EXERCISE MATERIAL:
(** C3. Publish answers with its fixed confirmation message, a [Status]
    that carries no record; whatever the matching row held, afterwards its
    [actif] is 1 and its [updated_at] is the current instant, its other
    columns are as before, and no other row has changed. *)
Theorem publish_annonce_sets_actif
    (annonce_id : Z) (now : datetime) (s : Store) :
  (publish_annonce annonce_id now s).1 =
    Ok {| message := "L'annonce à bien été publiée" |} ∧
  (∀ j, j ≠ annonce_id →
     annonces (publish_annonce annonce_id now s).2 !! j = annonces s !! j) ∧
  match annonces s !! annonce_id with
  | Some c =>
      ∃ c' : Columns,
        annonces (publish_annonce annonce_id now s).2 !! annonce_id = Some c' ∧
        int_of_flag (actif c') = 1 ∧
        updated_at c' = Some now ∧
        statut c' = statut c ∧
        created_at c' = created_at c ∧
        fields c' = fields c
  | None =>
      annonces (publish_annonce annonce_id now s).2 !! annonce_id = None
  end.
Proof.
  rewrite publish_annonce_eq. cbn [fst snd]. split_and!.
  - done.
  - intros j Hj. by apply filter_update_other.
  - rewrite filter_update_row.
    destruct (annonces s !! annonce_id) as [c|]; simpl; [|done].
    eexists; split; [reflexivity|]. simpl.
    by rewrite (left_id_L ∅ (∪)).
Qed.

(** C4. Mark-resolved answers with its fixed confirmation message, a
    [Status] that carries no record; afterwards a fetch of the id shows
    [statut] "pupa", [actif] 0 and [updated_at] the current instant, the
    other columns as before, and no other row has changed.  Calling it again
    gives the same answer and changes at most [updated_at]. *)
Theorem acchieve_annonce_sets_pupa
    (annonce_id : Z) (now : datetime) (s : Store) :
  (acchieve_annonce annonce_id now s).1 =
    Ok {| message := "Felicitation, objet bien rendu au proprietaire !" |} ∧
  (∀ j, j ≠ annonce_id →
     annonces (acchieve_annonce annonce_id now s).2 !! j = annonces s !! j) ∧
  match annonces s !! annonce_id with
  | Some c =>
      ∃ a : Annonce,
        get_annonce annonce_id (acchieve_annonce annonce_id now s).2 =
          (Ok a, (acchieve_annonce annonce_id now s).2) ∧
        id a = annonce_id ∧
        statut a = "pupa" ∧
        int_of_flag (actif a) = 0 ∧
        updated_at a = Some now ∧
        created_at a = created_at c ∧
        fields a = fields c
  | None =>
      annonces (acchieve_annonce annonce_id now s).2 !! annonce_id = None
  end ∧
  (∀ now' : datetime,
     (acchieve_annonce annonce_id now'
        (acchieve_annonce annonce_id now s).2).1 =
       (acchieve_annonce annonce_id now s).1 ∧
     stores_same_but_updated_at
       (acchieve_annonce annonce_id now s).2
       (acchieve_annonce annonce_id now'
          (acchieve_annonce annonce_id now s).2).2).
Proof.
  split_and!.
  - by rewrite acchieve_annonce_eq.
  - intros j Hj. rewrite acchieve_annonce_eq. by apply filter_update_other.
  - unfold get_annonce, Annonce_get.
    rewrite acchieve_annonce_eq. cbn [snd]. rewrite filter_update_row.
    destruct (annonces s !! annonce_id) as [c|]; simpl; [|done].
    eexists; split; [reflexivity|]. simpl.
    by rewrite (left_id_L ∅ (∪)).
  - intros now'. split; [by rewrite !acchieve_annonce_eq | apply acchieve_again].
Qed.

(** C5. Publish is idempotent: on an existing listing, a fetch after
    Publish shows [actif] 1, and a second Publish gives the same answer and
    changes no column of any row other than [updated_at]. *)
Theorem publish_annonce_idempotent
    (annonce_id : Z) (now now' : datetime) (s : Store) (c : Columns) :
  annonces s !! annonce_id = Some c →
  (∃ a : Annonce,
     get_annonce annonce_id (publish_annonce annonce_id now s).2 =
       (Ok a, (publish_annonce annonce_id now s).2) ∧
     id a = annonce_id ∧
     int_of_flag (actif a) = 1) ∧
  (publish_annonce annonce_id now' (publish_annonce annonce_id now s).2).1 =
    (publish_annonce annonce_id now s).1 ∧
  stores_same_but_updated_at
    (publish_annonce annonce_id now s).2
    (publish_annonce annonce_id now' (publish_annonce annonce_id now s).2).2.
Proof.
  intros Hc. split_and!.
  - unfold get_annonce, Annonce_get.
    rewrite publish_annonce_eq. cbn [snd]. rewrite filter_update_row, Hc.
    simpl. by eexists.
  - by rewrite !publish_annonce_eq.
  - apply publish_again.
Qed.

Lemma publish_annonce_idempotent_witness :
  (∃ a : Annonce,
     get_annonce 1 (publish_annonce 1 9 one_listing).2 =
       (Ok a, (publish_annonce 1 9 one_listing).2) ∧
     id a = 1 ∧
     int_of_flag (actif a) = 1) ∧
  (publish_annonce 1 12 (publish_annonce 1 9 one_listing).2).1 =
    (publish_annonce 1 9 one_listing).1 ∧
  stores_same_but_updated_at
    (publish_annonce 1 9 one_listing).2
    (publish_annonce 1 12 (publish_annonce 1 9 one_listing).2).2.
Proof.
  apply (publish_annonce_idempotent 1 9 12 one_listing pending_wallet).
  reflexivity.
Defined.

(** C10. On an id that no row has, Publish and Mark-resolved still answer
    with their fixed success message, raise nothing, and leave the store
    exactly as it was. *)
Theorem publish_acchieve_missing_id
    (annonce_id : Z) (now : datetime) (s : Store) :
  annonces s !! annonce_id = None →
  publish_annonce annonce_id now s =
    (Ok {| message := "L'annonce à bien été publiée" |}, s) ∧
  acchieve_annonce annonce_id now s =
    (Ok {| message := "Felicitation, objet bien rendu au proprietaire !" |}, s).
Proof.
  intros Hc.
  rewrite publish_annonce_eq, acchieve_annonce_eq.
  by rewrite !filter_update_missing.
Qed.

Lemma publish_acchieve_missing_id_witness :
  publish_annonce 999999 9 one_listing =
    (Ok {| message := "L'annonce à bien été publiée" |}, one_listing) ∧
  acchieve_annonce 999999 9 one_listing =
    (Ok {| message := "Felicitation, objet bien rendu au proprietaire !" |},
     one_listing).
Proof.
  apply (publish_acchieve_missing_id 999999 9 one_listing).
  reflexivity.
Defined.

(** ** The listing queries *)

Lemma elem_of_instances (t : gmap Z Columns) (a : Annonce) :
  a ∈ instances t ↔ t !! id a = Some (cols a).
Proof.
  unfold instances. rewrite list_elem_of_fmap. split.
  - intros [[k c] [-> Hkc]]. simpl. by apply elem_of_map_to_list.
  - intros Ha. exists (id a, cols a). split; [by destruct a|].
    by apply elem_of_map_to_list.
Qed.

Lemma NoDup_instances (t : gmap Z Columns) : NoDup (instances t).
Proof.
  unfold instances. apply NoDup_fmap_2; [|apply NoDup_map_to_list].
  intros [k c] [k' c'] [= -> ->]. done.
Qed.

Lemma Annonce_filter_spec (n : Z) (st : string) (s : Store) :
  ∃ l : list Annonce,
    Annonce_filter n st s = (Ok l, s) ∧
    NoDup l ∧
    ∀ a : Annonce,
      a ∈ l ↔
      annonces s !! id a = Some (cols a) ∧
      int_of_flag (actif a) = n ∧ statut a = st.
Proof.
  eexists. split; [reflexivity|]. split.
  - apply NoDup_filter, NoDup_instances.
  - intros a. rewrite list_elem_of_filter, elem_of_instances. tauto.
Qed.

(** C6. The public query returns exactly the stored listings with
    [actif] = 1 and [statut] = "fall", and the private query exactly those
    with [actif] = 0 and [statut] = "fall": each such listing once, nothing
    else, the tag compared by equality of the whole string; neither query
    changes the store. *)
Theorem public_private_exact_match (s : Store) :
  (∃ l : list Annonce,
     get_actives_annonces s = (Ok l, s) ∧
     NoDup l ∧
     ∀ a : Annonce,
       a ∈ l ↔
       annonces s !! id a = Some (cols a) ∧
       int_of_flag (actif a) = 1 ∧ statut a = "fall") ∧
  (∃ l : list Annonce,
     get_inactive_annonce s = (Ok l, s) ∧
     NoDup l ∧
     ∀ a : Annonce,
       a ∈ l ↔
       annonces s !! id a = Some (cols a) ∧
       int_of_flag (actif a) = 0 ∧ statut a = "fall").
Proof.
  split.
  - apply (Annonce_filter_spec 1 "fall").
  - apply (Annonce_filter_spec 0 "fall").
Qed.

(** On [mixed_listings] the public query returns listing 1 only and the
    private query listing 2 only: "fallen" and "Fall" do not match. *)
Example public_private_on_mixed_listings :
  result_ids (get_actives_annonces mixed_listings).1 = [1] ∧
  result_ids (get_inactive_annonce mixed_listings).1 = [2].
Proof. split; reflexivity. Qed.

(** The two selections of a table by flag 1 and by flag 0 under one tag,
    for rows of any kind whose flag is read as an integer: they never share
    a row, and together they hold exactly the rows with that tag whose flag
    is 1 or 0.  The union is all rows with the tag precisely as far as the
    flag is two-valued. *)
Section FlagPartition.

Context {A : Type} (flag_of : A → Z) (tag_of : A → string).
Variable (l : list A) (st : string).

Lemma select_disjoint (x : A) :
  ¬ (x ∈ filter (λ y, flag_of y = 1 ∧ tag_of y = st) l ∧
     x ∈ filter (λ y, flag_of y = 0 ∧ tag_of y = st) l).
Proof.
  rewrite !list_elem_of_filter. intros [[[H1 _] _] [[H0 _] _]]. lia.
Qed.

Lemma select_union (x : A) :
  x ∈ filter (λ y, flag_of y = 1 ∧ tag_of y = st) l ∨
  x ∈ filter (λ y, flag_of y = 0 ∧ tag_of y = st) l ↔
  x ∈ l ∧ tag_of x = st ∧ (flag_of x = 1 ∨ flag_of x = 0).
Proof. rewrite !list_elem_of_filter. tauto. Qed.

End FlagPartition.

(** The stored flag read as an integer is 1 or 0, nothing else. *)
Lemma int_of_flag_two_valued (b : bool) :
  int_of_flag b = 1 ∨ int_of_flag b = 0.
Proof. destruct b; [by left | by right]. Qed.

(** C7. In every store the public and the private answer are disjoint, as
    listings and already as ids; both hold stored listings tagged "fall"
    only; every stored listing tagged "fall" is in one of them, the public
    one if its [actif] is 1 and the private one if it is 0; so their union
    is exactly the stored listings with that tag, which are also exactly
    the listings with that tag in the List-all answer. *)
Theorem public_private_partition (s : Store) :
  ∃ pub priv every : list Annonce,
    get_actives_annonces s = (Ok pub, s) ∧
    get_inactive_annonce s = (Ok priv, s) ∧
    get_annonces s = (Ok every, s) ∧
    (∀ a : Annonce, ¬ (a ∈ pub ∧ a ∈ priv)) ∧
    (∀ i : Z, ¬ (i ∈ id <$> pub ∧ i ∈ id <$> priv)) ∧
    (∀ a : Annonce, a ∈ every ↔ annonces s !! id a = Some (cols a)) ∧
    (∀ (i : Z) (c : Columns),
       annonces s !! i = Some c → statut c = "fall" →
       ({| id := i; cols := c |} ∈ pub ∧ int_of_flag (actif c) = 1) ∨
       ({| id := i; cols := c |} ∈ priv ∧ int_of_flag (actif c) = 0)) ∧
    (∀ a : Annonce,
       a ∈ pub ∨ a ∈ priv ↔
       annonces s !! id a = Some (cols a) ∧ statut a = "fall") ∧
    (∀ a : Annonce,
       (a ∈ pub ∨ a ∈ priv) ∧ statut a = "fall" ↔
       a ∈ every ∧ statut a = "fall").
Proof.
  set (every := instances (annonces s)).
  set (pub := filter (λ x : Annonce,
                        int_of_flag (actif x) = 1 ∧ statut x = "fall") every).
  set (priv := filter (λ x : Annonce,
                         int_of_flag (actif x) = 0 ∧ statut x = "fall") every).
  assert (Hunion : ∀ a : Annonce,
             a ∈ pub ∨ a ∈ priv ↔
             annonces s !! id a = Some (cols a) ∧ statut a = "fall").
  { intros a. unfold pub, priv.
    rewrite (select_union (λ x : Annonce, int_of_flag (actif x))
               (λ x : Annonce, statut x) every "fall" a).
    unfold every. rewrite elem_of_instances.
    pose proof (int_of_flag_two_valued (actif a)). tauto. }
  exists pub, priv, every. split_and!; try done.
  - intros a. apply (select_disjoint (λ x : Annonce, int_of_flag (actif x))
                       (λ x : Annonce, statut x) every "fall" a).
  - intros i [Hp Hv].
    apply list_elem_of_fmap in Hp as (a & -> & Ha).
    apply list_elem_of_fmap in Hv as (b & Hid & Hb).
    unfold pub in Ha. unfold priv in Hb.
    apply list_elem_of_filter in Ha as [[Ha1 _] Ha].
    apply list_elem_of_filter in Hb as [[Hb0 _] Hb].
    unfold every in Ha, Hb. apply elem_of_instances in Ha, Hb.
    rewrite <- Hid in Hb. rewrite Ha in Hb. injection Hb as Hcols.
    rewrite Hcols in Ha1. lia.
  - intros a. apply elem_of_instances.
  - intros i c Hc Hst.
    assert (Hin : {| id := i; cols := c |} ∈ every)
      by (by apply elem_of_instances).
    destruct (int_of_flag_two_valued (actif c)) as [H1|H0]; [left|right].
    + split; [|done]. unfold pub. by apply list_elem_of_filter.
    + split; [|done]. unfold priv. by apply list_elem_of_filter.
  - intros a. rewrite Hunion. unfold every. rewrite elem_of_instances. tauto.
Qed.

TRY IT:
Whenever the string "carries" shows up in a line of the records, copy that line.

YOUR SOLUTION:
    that carries no record; whatever the matching row held, afterwards its
    [Status] that carries no record; afterwards a fetch of the id shows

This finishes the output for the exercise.